RELATED: Perfect Dining Chairs for Cozy, Luxurious or Bold Dining Spaces

Theodor dining chair. Photo © Decoist.
Theodor dining chair. Photo courtesy of Brdr. Krüger.
Theodor dining chair. Photo courtesy of Brdr. Krüger.

Fredericia: Spine, Pato, Søborg and Verve

Danish furniture manufacturer Fredericia has a number of fine dining chairs.

L to R: Spine, Pato, Søborg steel frame and Søborg wood frame chairs. Photo © Decoist.

The Spine dining chair was originally designed by Space Copenhagen for a high-end restaurant. Spine fuses Fredericia’s traditional craftsmanship with Space Copenhagen’s strong visual aesthetic. The chair’s distinctive ‘spine’ anchors the seat, and its overall form is both familiar and original.

RELATED: Modern Dining Table Chairs For The Stylish Contemporary Home

Spine chair – oak black lacquered and fabric. Photo courtesy of Fredericia.

Pato is a multifunctional chair, available with a myriad of bases and finishes. Created by Danish-Icelandic design duo Welling / Ludvik, the Pato chair, when combined with a solid wood base, is ideal for dining. The seat is crafted in eco-friendly polypropylene—available in plain and upholstered versions—lending the Pato chair a clean, organic form.

Pato upholstered with solid wood base. Photo courtesy of Fredericia.

Børge Mogensen presented the prototype for his functional wood frame Søborg chair in 1950. In 1952, Mogensen added a steel-framed version, reflecting the designer’s vision of international modernism. Similar to his work with wood, the legs of Mogensen’s steel frame Søborg chair are slightly tapered, thus imparting a pleasingly crafted aesthetic. Whether it is the steel frame version or wood version, the Søborg chair is the perfect dining companion.

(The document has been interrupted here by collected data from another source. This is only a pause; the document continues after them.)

Definition sample_run (auth : InboundAuthPolicy) (reads : list bytes) : option (Outcome LocalFile) :=
  smtp_run 100 no_pton sample_decode (sample_config auth) sample_env false ((λ c, (sample_envs, c)) <$> reads).
Definition run_acts (r : option (Outcome LocalFile)) : list (SmtpAction LocalFile) := default [] (fst <$> r).
Definition run_session (r : option (Outcome LocalFile)) : SmtpSession LocalFile := default new_session (snd <$> r).
Definition submitted (acts : list (SmtpAction LocalFile)) : list (nat * Mail) :=
  omap (λ p, match p.2 with Submitted m _ => Some (p.1, m) | _ => None end) (imap pair acts).

Definition envelope_lines : list bytes := [s! "EHLO x"; s! "MAIL FROM:<a@x.org>"; s! "RCPT TO:<bob@local.org>"].
Definition message_lines : list bytes := [s! "From: a@x.org"; s! "Subject: s"; []; s! "hello"; s! "..dots"].

(** A mail from outside, received. *)
Definition inbound_run : option (Outcome LocalFile) :=
  sample_run OFF [crlf_lines (envelope_lines ++ [s! "DATA"]); crlf_lines (message_lines ++ [s! "."])].
Definition inbound_mail : Mail :=
  mkMail (s! "a@x.org") [s! "bob@local.org"] (crlf_lines (take 3 message_lines)) (s! "s") [] [] (s! "/mail/1") PENDING.

Lemma no_open_relay_witness :
  (∃ user, LoginResult user true ∈ take 7 (run_acts inbound_run)) ∨
  login_required (sample_config OFF) = false ∧
  (trusted no_pton (sample_config OFF) = false →
     (∀ r, r ∈ m_to inbound_mail → ∃ address targets, Resolved address targets ∈ take 7 (run_acts inbound_run) ∧
        r ∈ targets ∧ to_lower (domain_of address) = to_lower (system_domain (sample_config OFF))) ∧
     (reject_unauthenticated_local_sender (sample_config OFF) = true →
        envelope_sender_is_local (m_from inbound_mail) (system_domain (sample_config OFF)) = false)).
Proof.
  refine (no_open_relay 100 no_pton sample_decode (sample_config OFF) sample_env false
            ((λ c, (sample_envs, c)) <$> [crlf_lines (envelope_lines ++ [s! "DATA"]); crlf_lines (message_lines ++ [s! "."])])
            (run_acts inbound_run) (take 7 (run_acts inbound_run)) (drop 8 (run_acts inbound_run))
            (run_session inbound_run) inbound_mail true _ _).
  - vm_compute. reflexivity.
  - vm_compute. reflexivity.
Defined.

(** The same mail in three reads of the message. *)
Definition ready_run : option (Outcome LocalFile) := sample_run OFF [crlf_lines envelope_lines].
Definition body_pieces : list ((nat → SmtpEnv LocalFile) * bytes) :=
  [(sample_envs, take 20 (crlf_lines message_lines)); (sample_envs, take 18 (drop 20 (crlf_lines message_lines)))].
Definition last_piece : bytes := take 4 (drop 38 (crlf_lines message_lines)).
Definition message_reads : list ((nat → SmtpEnv LocalFile) * bytes) :=
  (sample_envs, DATA_LINE) :: body_pieces ++ [(sample_envs, last_piece ++ END_OF_DATA)].
Definition message_run : option (Outcome LocalFile) :=
  smtp_chunks 100 no_pton sample_decode (sample_config OFF) message_reads (run_session ready_run).

Lemma accepted_is_stored_witness :
  ∃ before st m mid, run_acts message_run =
      before ++ Committed (Some st) :: Submitted m true :: mid ++ [Reply OK250] ∧
    ws_object st = Some (crlf_lines (take 4 message_lines) ++ s! ".dots") ∧
    m_from m = s! "a@x.org" ∧ m_to m = [s! "bob@local.org"] ∧
    (inbound_ack_mode (sample_config OFF) = AFTER_ENQUEUE ∨ Persisted ∈ mid).
Proof.
  refine (accepted_is_stored 100 no_pton sample_decode (sample_config OFF) sample_env false
            ((λ c, (sample_envs, c)) <$> [crlf_lines envelope_lines]) sample_envs sample_envs body_pieces last_piece
            (crlf_lines (take 4 message_lines) ++ s! ".dots") (run_acts ready_run) (run_acts message_run)
            (run_session ready_run) (run_session message_run) _ _ _ _ _ _ _ _ _ _ _).
  - vm_compute. reflexivity.
  - vm_compute. reflexivity.
  - vm_compute. reflexivity.
  - vm_compute. reflexivity.
  - intros n st [= <-]. vm_compute. eauto.
  - repeat constructor; vm_compute; congruence.
  - vm_compute. reflexivity.
  - vm_compute. reflexivity.
  - vm_compute. reflexivity.
  - vm_compute. reflexivity.
  - apply (list_elem_of_lookup_2 _ 5). vm_compute. reflexivity.
Defined.

(** An authenticated session, and a login that fails on it. *)
Definition login_run : option (Outcome LocalFile) :=
  sample_run ON [crlf_lines [s! "EHLO x"; s! "AUTH PLAIN GOOD"; s! "MAIL FROM nobody"]].
Definition mallory : SmtpSession LocalFile := run_session login_run.

Lemma failed_auth_changes_identity_witness :
  let s1 := (authenticate (sample_config ON) sample_env (s! "victim") (s! "guess") mallory).2 in
  let s2 := (handle_wait_auth_mail_from no_pton (sample_config ON) sample_env (s! " FROM:<mallory@local.org>") s1).2 in
  state s1 = WAIT_AUTH ∧ open s1 = true ∧ authenticated s1 = true ∧ sending_as (s! "victim@local.org") s2.
Proof.
  refine (failed_auth_changes_identity no_pton (sample_config ON) sample_env sample_env mallory (s! "victim")
            (s! "guess") (s! " FROM:<mallory@local.org>") (s! "mallory@local.org") 0 _ _ _ _ _).
  - vm_compute. reflexivity.
  - vm_compute. reflexivity.
  - vm_compute. reflexivity.
  - vm_compute. reflexivity.
  - vm_compute. reflexivity.
Defined.

(** End to end: mallory's password, the victim's name, accepted. *)
Example impersonation :
  (λ p : nat * Mail, m_from p.2) <$>
    submitted (run_acts (sample_run ON
      [crlf_lines [s! "EHLO x"; s! "AUTH PLAIN GOOD"; s! "MAIL FROM nobody"; s! "AUTH PLAIN BAD!";
                   s! "MAIL FROM:<mallory@local.org>"; s! "RCPT TO:<bob@local.org>"; s! "DATA"];
       crlf_lines [s! "From: victim@local.org"; []; s! "pay me"; s! "."]])) = [s! "victim@local.org"].
Proof. vm_compute. reflexivity. Qed.

(** A second message with a forged From, after one that is in order. *)
Definition first_data : DataCtx := process_message_data (crlf_lines message_lines) new_data.
Definition forged_text : bytes := crlf_lines [s! "From: boss@local.org"; []; s! "pay me"].
Definition forged_session : SmtpSession LocalFile :=
  set_state IN_MESSAGE
    (upd_ctx (λ c, set_data (finalize_attachment (process_message_data forged_text (reset_data first_data))) c)
       (run_session ready_run)).

Lemma from_rules_skipped_witness :
  from_unchecked no_pton (sample_config OFF) sample_env forged_session ∧
  header_buffer (process_message_data (crlf_lines [s! "Subject: s"] ++ s! "From: boss@local.org") new_data) =
    header_buffer (process_message_data (crlf_lines [s! "Subject: s"]) new_data).
Proof.
  destruct (from_rules_skipped no_pton (sample_config OFF) sample_env forged_session first_data forged_text []) as [H1 _].
  destruct (from_rules_skipped no_pton (sample_config OFF) sample_env forged_session first_data
              (crlf_lines [s! "Subject: s"]) (s! "From: boss@local.org")) as [_ H2].
  split; [apply H1|apply H2]; vm_compute; reflexivity.
Defined.

(** The forged mail is refused as the first one and accepted as the second. *)
Example forged_second_accepted :
  let send ls := crlf_lines (ls ++ [s! "."]) in
  let forged := [s! "From: boss@local.org"; []; s! "pay me"] in
  length (submitted (run_acts (sample_run OFF [crlf_lines (envelope_lines ++ [s! "DATA"]); send forged]))) = 0%nat ∧
  length (submitted (run_acts (sample_run OFF
    [crlf_lines (envelope_lines ++ [s! "DATA"]); send message_lines;
     crlf_lines (drop 1 envelope_lines ++ [s! "DATA"]); send forged]))) = 2%nat.
Proof. vm_compute. split; reflexivity. Qed.

(** A session in the message, nothing received yet. *)
Definition message_session : SmtpSession LocalFile := (handle_wait_data_data sample_env (run_session ready_run)).2.

Lemma end_of_data_depends_on_reads_witness :
  ∃ acts1 s1 acts2 s2, parse_data 100 (s! "hello" ++ CRLF ++ [46]) message_session = Some (DATA, acts1, s1) ∧
    parse_data 100 CRLF s1 = Some (DATA, acts2, s2) ∧ state s2 = IN_MESSAGE.
Proof.
  assert (BodyAt 100 (s! "a@x.org") [s! "bob@local.org"] [] message_session) as Hb.
  { refine (proj2 (data_command 100 sample_env (run_session ready_run) _ _ _ _)); try (vm_compute; reflexivity).
    - vm_compute. auto.
    - intros st [= <-]. vm_compute. eauto. }
  destruct (end_of_data_depends_on_reads 100 (s! "a@x.org")
              [s! "bob@local.org"] [] (s! "hello") message_session Hb)
    as (_ & (a1 & s1 & a2 & s2 & H1 & H2 & H3) & _).
  - vm_compute. reflexivity.
  - vm_compute. discriminate.
  - repeat constructor; eexists; (split; [vm_compute; reflexivity|vm_compute; reflexivity]).
  - exists a1, s1, a2, s2. split; [exact H1|]. split; [exact H2|]. exact (b_state _ _ _ _ _ H3).
Defined.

Søborg chair steel frame – oak and black painted steel. Photo courtesy of Fredericia.
Søborg chair wood frame – fabric and black lacquered oak. Photo courtesy of Fredericia.

Fredericia’s Verve series was created by Geckeler Michels, a Berlin-based design duo. Available in sledge, swivel (with or without castors) and four leg versions, Verve is a cup-style chair designed with vigour and enthusiasm in mind. Its sledge and four leg models will make wonderful dining seats.

Verve series. Photo © Decoist.
Verve sledge. Photo courtesy of Fredericia.

Menu: Synnes

Norwegian designer Falke Svatun—a ‘graduate’ of Norm Architects and Søren Rose Studio—designed the modern Synnes dining chair for Danish brand Menu. Svatun’s chair is a wholly modern take on the classic Scandinavian dining chair, and references both spindle-back and laminate shell chairs. In Synnes, the thin curved wood backrest is inserted into the seat, providing comfort, stability and a most pleasing aesthetic.

Synnes dining chair ‘silk’. Photo © Decoist.
Synnes dining chair in natural oak. Photo courtesy of Menu.
Synnes dining chair in black painted ash. Photo courtesy of Menu.